= Beginning of Section =

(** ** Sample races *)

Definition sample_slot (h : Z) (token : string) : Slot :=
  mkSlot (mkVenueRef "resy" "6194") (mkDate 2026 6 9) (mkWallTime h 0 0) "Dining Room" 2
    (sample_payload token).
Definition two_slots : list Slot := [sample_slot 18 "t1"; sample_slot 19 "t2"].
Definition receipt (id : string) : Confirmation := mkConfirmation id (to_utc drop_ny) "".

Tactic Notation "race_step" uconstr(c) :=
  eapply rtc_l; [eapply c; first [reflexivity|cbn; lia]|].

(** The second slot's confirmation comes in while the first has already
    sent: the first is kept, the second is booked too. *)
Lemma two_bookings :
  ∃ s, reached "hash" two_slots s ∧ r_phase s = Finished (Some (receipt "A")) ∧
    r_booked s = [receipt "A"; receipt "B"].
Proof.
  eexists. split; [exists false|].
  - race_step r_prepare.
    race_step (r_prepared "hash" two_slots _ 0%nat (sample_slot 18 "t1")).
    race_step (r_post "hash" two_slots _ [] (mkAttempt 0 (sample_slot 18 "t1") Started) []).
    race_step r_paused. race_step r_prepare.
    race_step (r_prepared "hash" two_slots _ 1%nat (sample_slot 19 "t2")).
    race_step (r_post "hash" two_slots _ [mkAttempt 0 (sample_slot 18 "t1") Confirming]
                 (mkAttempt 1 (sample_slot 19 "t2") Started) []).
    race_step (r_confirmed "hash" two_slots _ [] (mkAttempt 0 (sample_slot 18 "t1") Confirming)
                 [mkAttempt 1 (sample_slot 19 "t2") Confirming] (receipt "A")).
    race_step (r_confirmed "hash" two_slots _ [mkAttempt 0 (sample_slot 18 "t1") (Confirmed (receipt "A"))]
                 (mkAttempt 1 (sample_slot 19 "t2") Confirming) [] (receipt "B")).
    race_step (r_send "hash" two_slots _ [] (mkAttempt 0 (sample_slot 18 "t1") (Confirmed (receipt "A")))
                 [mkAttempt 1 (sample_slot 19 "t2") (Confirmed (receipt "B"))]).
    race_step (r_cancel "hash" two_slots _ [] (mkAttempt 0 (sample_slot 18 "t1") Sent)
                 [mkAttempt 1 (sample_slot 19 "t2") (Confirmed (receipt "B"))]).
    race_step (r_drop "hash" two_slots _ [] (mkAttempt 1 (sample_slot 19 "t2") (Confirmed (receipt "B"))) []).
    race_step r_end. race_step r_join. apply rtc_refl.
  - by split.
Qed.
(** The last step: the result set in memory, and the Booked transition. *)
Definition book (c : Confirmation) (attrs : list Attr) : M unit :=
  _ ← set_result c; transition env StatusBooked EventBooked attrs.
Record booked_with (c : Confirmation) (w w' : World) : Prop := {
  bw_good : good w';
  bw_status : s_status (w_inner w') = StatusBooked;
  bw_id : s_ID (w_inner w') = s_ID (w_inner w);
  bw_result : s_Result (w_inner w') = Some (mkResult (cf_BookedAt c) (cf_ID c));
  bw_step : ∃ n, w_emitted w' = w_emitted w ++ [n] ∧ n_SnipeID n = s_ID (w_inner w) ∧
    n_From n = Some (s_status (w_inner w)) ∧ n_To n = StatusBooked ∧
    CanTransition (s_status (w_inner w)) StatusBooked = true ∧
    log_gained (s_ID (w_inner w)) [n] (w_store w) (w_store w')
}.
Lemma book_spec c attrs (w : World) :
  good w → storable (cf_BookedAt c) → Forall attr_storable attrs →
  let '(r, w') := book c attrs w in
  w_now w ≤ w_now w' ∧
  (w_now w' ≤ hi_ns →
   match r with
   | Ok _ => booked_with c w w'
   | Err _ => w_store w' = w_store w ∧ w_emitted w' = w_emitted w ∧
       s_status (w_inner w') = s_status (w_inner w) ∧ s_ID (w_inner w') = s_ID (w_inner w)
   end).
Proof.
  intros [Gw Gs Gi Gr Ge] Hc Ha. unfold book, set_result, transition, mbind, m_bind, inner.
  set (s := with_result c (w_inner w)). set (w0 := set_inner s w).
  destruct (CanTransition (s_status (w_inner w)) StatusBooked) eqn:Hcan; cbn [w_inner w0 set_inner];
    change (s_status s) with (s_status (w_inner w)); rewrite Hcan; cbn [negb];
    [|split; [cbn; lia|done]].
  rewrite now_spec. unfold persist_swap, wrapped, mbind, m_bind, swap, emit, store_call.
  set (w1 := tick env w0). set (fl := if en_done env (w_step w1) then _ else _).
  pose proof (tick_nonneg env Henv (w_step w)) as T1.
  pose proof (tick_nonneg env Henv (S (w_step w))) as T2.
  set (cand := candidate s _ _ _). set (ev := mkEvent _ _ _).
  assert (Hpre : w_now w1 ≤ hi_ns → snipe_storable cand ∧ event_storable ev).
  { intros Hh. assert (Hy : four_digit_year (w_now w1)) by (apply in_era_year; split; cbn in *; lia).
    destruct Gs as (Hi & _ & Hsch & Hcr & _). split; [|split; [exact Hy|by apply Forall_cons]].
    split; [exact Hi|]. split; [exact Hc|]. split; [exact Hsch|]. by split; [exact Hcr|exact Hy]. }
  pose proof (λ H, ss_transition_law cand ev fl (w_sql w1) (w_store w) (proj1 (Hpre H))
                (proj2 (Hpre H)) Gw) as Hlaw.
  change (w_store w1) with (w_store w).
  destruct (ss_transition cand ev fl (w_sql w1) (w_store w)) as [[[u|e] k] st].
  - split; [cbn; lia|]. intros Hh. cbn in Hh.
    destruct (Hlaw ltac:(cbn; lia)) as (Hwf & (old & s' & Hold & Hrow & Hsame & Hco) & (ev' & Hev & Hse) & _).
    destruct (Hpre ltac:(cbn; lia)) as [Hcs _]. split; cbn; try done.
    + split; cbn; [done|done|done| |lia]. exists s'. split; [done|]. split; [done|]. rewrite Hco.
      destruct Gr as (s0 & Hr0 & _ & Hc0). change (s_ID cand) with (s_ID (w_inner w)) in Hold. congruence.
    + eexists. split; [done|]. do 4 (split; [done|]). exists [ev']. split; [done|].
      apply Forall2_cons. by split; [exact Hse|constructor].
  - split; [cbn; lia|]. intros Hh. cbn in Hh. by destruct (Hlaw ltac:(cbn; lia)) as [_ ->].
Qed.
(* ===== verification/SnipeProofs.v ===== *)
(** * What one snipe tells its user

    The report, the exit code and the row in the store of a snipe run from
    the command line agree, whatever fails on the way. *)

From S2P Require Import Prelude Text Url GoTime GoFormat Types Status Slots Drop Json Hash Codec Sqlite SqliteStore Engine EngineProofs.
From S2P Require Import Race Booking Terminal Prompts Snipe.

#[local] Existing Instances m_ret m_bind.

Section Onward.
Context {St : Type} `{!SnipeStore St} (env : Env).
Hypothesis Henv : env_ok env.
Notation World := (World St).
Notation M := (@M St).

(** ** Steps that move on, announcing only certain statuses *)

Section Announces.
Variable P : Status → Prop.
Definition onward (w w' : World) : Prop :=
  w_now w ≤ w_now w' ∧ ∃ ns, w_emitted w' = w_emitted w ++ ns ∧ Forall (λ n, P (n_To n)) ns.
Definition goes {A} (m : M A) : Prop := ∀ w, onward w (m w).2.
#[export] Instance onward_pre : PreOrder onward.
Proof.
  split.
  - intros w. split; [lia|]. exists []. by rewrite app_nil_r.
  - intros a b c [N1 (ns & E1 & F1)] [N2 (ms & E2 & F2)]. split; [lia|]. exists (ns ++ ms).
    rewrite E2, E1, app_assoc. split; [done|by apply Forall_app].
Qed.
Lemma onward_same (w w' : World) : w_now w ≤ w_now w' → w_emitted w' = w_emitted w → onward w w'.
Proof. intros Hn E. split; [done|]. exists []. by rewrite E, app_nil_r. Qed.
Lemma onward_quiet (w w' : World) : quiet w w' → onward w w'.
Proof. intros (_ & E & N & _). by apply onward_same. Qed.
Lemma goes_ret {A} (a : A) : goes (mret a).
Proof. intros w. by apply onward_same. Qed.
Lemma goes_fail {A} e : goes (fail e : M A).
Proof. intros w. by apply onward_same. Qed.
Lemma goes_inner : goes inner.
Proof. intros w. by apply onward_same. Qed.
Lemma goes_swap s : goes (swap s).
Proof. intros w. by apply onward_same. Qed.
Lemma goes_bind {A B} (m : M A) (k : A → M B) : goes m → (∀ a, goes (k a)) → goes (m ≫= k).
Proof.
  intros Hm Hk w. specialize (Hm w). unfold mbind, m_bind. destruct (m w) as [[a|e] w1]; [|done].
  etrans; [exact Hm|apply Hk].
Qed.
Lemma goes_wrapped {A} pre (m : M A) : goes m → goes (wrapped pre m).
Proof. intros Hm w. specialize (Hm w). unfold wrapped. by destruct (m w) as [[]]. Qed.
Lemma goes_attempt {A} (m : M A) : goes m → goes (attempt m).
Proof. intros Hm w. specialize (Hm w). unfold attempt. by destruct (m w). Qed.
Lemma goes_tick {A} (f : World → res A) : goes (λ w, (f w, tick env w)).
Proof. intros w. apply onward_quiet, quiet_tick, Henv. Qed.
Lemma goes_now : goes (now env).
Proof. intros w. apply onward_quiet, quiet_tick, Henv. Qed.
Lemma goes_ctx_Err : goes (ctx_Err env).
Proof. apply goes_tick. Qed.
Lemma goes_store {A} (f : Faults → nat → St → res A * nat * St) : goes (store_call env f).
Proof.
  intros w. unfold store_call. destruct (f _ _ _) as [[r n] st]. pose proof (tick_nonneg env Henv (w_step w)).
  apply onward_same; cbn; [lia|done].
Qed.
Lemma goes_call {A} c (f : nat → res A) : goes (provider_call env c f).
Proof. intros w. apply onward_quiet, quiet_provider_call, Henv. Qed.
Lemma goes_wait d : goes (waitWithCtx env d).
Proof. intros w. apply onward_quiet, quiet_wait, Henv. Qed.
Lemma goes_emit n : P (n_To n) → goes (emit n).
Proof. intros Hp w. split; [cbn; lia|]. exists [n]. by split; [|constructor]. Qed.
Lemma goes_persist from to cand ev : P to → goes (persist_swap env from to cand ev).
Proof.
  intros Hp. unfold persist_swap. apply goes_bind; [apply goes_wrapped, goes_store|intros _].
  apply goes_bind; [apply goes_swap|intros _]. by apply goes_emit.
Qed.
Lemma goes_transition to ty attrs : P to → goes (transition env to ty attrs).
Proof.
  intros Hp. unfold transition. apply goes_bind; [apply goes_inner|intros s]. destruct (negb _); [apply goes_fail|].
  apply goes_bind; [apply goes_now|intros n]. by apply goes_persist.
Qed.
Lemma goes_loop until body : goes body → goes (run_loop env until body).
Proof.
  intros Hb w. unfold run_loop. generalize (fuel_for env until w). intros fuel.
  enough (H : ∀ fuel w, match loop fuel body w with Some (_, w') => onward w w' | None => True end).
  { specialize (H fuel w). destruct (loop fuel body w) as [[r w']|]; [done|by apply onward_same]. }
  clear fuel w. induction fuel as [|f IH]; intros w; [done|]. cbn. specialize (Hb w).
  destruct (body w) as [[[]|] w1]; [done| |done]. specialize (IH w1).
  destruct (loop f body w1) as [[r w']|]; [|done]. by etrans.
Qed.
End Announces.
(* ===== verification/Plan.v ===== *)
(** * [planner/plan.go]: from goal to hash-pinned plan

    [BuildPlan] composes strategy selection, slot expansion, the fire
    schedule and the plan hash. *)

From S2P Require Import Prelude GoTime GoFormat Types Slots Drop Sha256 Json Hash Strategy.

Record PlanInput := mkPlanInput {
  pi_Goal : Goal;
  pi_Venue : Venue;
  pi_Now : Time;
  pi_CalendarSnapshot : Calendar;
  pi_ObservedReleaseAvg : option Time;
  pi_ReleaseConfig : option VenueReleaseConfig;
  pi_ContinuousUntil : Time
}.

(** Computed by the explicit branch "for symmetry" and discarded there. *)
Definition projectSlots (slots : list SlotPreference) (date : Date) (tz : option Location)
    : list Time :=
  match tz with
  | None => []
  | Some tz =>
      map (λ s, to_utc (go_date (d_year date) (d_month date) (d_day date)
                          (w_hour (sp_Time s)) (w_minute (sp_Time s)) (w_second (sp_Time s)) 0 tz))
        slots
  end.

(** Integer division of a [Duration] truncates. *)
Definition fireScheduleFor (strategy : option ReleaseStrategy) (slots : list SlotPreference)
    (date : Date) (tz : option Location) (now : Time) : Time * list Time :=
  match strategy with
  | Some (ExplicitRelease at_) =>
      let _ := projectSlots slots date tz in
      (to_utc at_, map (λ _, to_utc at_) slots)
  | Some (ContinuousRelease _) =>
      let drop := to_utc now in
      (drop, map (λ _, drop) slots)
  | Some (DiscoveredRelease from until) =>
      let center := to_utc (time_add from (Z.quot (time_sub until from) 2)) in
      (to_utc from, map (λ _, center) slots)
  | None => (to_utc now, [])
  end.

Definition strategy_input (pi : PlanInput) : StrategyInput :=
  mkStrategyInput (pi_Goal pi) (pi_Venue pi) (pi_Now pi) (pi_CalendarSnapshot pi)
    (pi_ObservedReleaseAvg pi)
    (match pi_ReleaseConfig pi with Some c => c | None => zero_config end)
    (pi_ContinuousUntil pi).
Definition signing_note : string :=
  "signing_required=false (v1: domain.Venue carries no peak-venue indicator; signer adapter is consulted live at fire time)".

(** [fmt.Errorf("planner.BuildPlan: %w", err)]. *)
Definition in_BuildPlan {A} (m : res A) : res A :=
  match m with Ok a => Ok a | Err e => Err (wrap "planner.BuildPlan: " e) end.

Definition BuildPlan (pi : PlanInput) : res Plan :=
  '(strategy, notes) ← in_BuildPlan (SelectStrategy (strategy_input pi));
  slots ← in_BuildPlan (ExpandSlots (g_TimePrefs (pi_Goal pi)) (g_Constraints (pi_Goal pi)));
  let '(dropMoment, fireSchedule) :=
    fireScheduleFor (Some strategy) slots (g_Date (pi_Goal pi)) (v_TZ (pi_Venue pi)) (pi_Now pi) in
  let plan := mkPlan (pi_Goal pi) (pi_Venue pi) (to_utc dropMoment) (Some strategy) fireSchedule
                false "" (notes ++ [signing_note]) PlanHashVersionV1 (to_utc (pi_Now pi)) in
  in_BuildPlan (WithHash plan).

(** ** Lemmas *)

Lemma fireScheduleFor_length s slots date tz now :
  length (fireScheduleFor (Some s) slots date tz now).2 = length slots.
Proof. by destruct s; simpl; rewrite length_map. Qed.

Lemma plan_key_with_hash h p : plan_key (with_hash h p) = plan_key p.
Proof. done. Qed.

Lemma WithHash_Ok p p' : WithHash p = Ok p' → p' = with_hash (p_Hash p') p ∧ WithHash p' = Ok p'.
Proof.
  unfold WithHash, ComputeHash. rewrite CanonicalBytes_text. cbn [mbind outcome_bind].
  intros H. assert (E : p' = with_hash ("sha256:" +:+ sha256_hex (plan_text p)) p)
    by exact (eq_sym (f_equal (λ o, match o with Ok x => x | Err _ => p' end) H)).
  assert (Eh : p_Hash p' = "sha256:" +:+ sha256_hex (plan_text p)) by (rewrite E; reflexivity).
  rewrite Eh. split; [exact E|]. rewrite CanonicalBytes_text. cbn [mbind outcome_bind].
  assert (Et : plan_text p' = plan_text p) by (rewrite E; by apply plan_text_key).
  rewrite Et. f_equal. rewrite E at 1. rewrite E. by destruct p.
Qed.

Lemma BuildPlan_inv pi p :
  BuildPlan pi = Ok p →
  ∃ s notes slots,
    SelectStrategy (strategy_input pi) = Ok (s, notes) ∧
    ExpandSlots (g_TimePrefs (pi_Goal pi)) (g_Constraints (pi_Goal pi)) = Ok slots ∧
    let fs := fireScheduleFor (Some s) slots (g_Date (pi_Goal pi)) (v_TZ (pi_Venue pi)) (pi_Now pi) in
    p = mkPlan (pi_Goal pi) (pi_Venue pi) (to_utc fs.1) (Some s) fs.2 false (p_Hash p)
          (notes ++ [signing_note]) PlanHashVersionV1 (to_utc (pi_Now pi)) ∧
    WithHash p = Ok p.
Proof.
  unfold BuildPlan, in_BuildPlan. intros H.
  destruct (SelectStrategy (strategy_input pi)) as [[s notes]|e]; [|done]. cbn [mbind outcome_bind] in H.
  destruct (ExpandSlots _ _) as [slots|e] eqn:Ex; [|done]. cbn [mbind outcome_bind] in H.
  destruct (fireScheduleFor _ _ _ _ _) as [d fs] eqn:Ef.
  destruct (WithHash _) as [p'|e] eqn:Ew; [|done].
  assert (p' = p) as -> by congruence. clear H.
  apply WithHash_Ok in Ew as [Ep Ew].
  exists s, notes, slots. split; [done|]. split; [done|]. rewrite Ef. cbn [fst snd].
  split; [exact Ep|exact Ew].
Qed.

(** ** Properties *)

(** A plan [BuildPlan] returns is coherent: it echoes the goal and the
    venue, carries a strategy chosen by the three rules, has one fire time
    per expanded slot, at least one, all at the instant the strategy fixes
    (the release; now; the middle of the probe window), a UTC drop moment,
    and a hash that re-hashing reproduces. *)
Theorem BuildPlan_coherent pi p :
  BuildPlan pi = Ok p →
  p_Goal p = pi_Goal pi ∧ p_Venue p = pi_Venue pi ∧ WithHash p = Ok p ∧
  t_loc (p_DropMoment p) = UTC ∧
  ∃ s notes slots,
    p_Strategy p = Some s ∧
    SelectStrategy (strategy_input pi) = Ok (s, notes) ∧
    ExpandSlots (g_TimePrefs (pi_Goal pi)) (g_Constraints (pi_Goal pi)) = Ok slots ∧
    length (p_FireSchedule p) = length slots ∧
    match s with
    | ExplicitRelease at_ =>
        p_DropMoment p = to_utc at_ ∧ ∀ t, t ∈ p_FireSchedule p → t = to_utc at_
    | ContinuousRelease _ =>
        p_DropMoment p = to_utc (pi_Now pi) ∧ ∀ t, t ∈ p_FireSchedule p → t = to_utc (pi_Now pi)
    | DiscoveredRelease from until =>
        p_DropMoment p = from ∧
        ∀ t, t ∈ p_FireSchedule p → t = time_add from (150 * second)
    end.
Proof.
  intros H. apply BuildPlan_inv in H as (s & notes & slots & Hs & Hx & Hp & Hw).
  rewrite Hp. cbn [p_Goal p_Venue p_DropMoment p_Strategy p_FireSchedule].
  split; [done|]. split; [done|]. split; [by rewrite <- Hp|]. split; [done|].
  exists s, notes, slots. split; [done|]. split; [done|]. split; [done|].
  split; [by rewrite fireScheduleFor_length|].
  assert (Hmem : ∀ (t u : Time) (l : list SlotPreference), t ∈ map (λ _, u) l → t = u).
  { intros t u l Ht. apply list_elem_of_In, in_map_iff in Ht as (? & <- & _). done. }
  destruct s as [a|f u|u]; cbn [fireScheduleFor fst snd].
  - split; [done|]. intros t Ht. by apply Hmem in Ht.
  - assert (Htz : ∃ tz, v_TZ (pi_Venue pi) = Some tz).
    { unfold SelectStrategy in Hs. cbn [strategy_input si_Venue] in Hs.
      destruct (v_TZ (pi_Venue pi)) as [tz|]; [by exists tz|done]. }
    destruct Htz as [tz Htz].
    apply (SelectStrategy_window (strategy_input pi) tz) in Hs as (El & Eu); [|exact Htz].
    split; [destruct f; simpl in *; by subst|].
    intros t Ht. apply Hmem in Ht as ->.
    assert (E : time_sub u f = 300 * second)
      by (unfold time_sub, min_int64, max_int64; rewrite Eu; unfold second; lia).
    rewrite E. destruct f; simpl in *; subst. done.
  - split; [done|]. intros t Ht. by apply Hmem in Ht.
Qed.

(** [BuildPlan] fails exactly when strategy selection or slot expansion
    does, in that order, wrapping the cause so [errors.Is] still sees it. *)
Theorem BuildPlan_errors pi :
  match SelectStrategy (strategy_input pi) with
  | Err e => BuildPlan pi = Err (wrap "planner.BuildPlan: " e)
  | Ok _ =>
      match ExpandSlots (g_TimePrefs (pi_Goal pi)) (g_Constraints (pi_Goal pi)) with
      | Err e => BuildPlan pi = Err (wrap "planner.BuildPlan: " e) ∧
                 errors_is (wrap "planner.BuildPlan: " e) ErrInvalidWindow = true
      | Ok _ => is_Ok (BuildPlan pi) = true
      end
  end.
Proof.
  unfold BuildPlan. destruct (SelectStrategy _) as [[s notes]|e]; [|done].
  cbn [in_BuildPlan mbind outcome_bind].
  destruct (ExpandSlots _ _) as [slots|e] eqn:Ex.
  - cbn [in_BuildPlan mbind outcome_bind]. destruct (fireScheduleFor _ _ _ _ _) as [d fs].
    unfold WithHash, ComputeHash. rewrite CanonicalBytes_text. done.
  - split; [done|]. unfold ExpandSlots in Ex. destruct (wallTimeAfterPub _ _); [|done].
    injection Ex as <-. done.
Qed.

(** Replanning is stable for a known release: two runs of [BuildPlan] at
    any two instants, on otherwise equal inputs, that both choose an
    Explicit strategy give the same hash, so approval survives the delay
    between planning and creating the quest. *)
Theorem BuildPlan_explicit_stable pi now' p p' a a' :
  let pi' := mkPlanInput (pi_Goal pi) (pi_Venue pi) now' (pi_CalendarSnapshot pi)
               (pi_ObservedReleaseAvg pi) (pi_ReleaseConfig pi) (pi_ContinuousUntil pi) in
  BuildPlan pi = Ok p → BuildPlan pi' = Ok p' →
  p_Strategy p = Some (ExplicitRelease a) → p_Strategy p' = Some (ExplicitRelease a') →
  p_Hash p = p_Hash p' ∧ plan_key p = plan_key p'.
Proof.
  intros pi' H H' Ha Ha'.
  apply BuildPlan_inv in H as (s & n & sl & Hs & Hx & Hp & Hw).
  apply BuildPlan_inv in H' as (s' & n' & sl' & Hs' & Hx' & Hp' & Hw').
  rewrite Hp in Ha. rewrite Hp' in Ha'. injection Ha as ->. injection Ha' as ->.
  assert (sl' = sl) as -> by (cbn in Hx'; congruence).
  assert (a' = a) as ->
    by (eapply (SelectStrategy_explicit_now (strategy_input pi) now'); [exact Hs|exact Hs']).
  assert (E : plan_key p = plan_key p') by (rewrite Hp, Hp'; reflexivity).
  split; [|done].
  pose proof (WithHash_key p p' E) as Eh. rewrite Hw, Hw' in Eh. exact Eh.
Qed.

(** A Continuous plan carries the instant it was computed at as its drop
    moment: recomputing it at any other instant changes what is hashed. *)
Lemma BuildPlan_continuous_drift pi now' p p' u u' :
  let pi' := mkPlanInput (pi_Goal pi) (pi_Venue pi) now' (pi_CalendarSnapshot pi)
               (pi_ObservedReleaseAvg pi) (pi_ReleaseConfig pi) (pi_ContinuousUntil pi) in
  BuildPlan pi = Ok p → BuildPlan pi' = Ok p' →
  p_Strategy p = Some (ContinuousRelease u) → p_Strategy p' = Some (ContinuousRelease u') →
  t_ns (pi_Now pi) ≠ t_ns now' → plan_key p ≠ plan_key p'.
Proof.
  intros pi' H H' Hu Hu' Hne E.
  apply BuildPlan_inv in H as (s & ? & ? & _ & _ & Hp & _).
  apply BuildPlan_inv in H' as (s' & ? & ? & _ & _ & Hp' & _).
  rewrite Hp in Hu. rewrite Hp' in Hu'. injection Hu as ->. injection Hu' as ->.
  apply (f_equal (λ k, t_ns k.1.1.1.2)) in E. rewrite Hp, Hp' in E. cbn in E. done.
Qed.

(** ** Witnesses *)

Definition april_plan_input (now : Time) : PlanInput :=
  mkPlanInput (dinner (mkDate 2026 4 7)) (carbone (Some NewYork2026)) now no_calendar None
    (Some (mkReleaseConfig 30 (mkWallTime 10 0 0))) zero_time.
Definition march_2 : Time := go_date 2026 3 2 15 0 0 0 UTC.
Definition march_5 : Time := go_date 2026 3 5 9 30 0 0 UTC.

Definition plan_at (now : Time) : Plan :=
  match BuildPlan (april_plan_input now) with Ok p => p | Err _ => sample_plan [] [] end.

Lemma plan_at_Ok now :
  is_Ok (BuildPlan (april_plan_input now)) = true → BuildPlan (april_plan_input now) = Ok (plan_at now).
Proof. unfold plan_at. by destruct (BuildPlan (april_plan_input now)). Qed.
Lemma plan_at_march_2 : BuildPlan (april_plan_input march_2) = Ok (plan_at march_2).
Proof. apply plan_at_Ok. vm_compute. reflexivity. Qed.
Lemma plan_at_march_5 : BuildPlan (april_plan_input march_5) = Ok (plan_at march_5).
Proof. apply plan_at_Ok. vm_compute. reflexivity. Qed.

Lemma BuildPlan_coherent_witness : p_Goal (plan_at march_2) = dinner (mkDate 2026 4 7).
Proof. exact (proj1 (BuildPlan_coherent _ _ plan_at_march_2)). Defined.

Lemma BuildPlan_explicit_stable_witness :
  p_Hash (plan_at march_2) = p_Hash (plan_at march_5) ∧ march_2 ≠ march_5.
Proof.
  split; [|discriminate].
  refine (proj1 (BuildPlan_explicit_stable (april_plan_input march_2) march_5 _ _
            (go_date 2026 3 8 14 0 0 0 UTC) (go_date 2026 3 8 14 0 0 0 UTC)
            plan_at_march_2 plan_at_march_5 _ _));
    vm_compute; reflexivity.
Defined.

= End of Section =

Requirement
Return, from the material above, each line holding the string "body".

Task solution
Lemma goes_loop until body : goes body → goes (run_loop env until body).
  enough (H : ∀ fuel w, match loop fuel body w with Some (_, w') => onward w w' | None => True end).
  { specialize (H fuel w). destruct (loop fuel body w) as [[r w']|]; [done|by apply onward_same]. }
  destruct (body w) as [[[]|] w1]; [done| |done]. specialize (IH w1).
  destruct (loop f body w1) as [[r w']|]; [|done]. by etrans.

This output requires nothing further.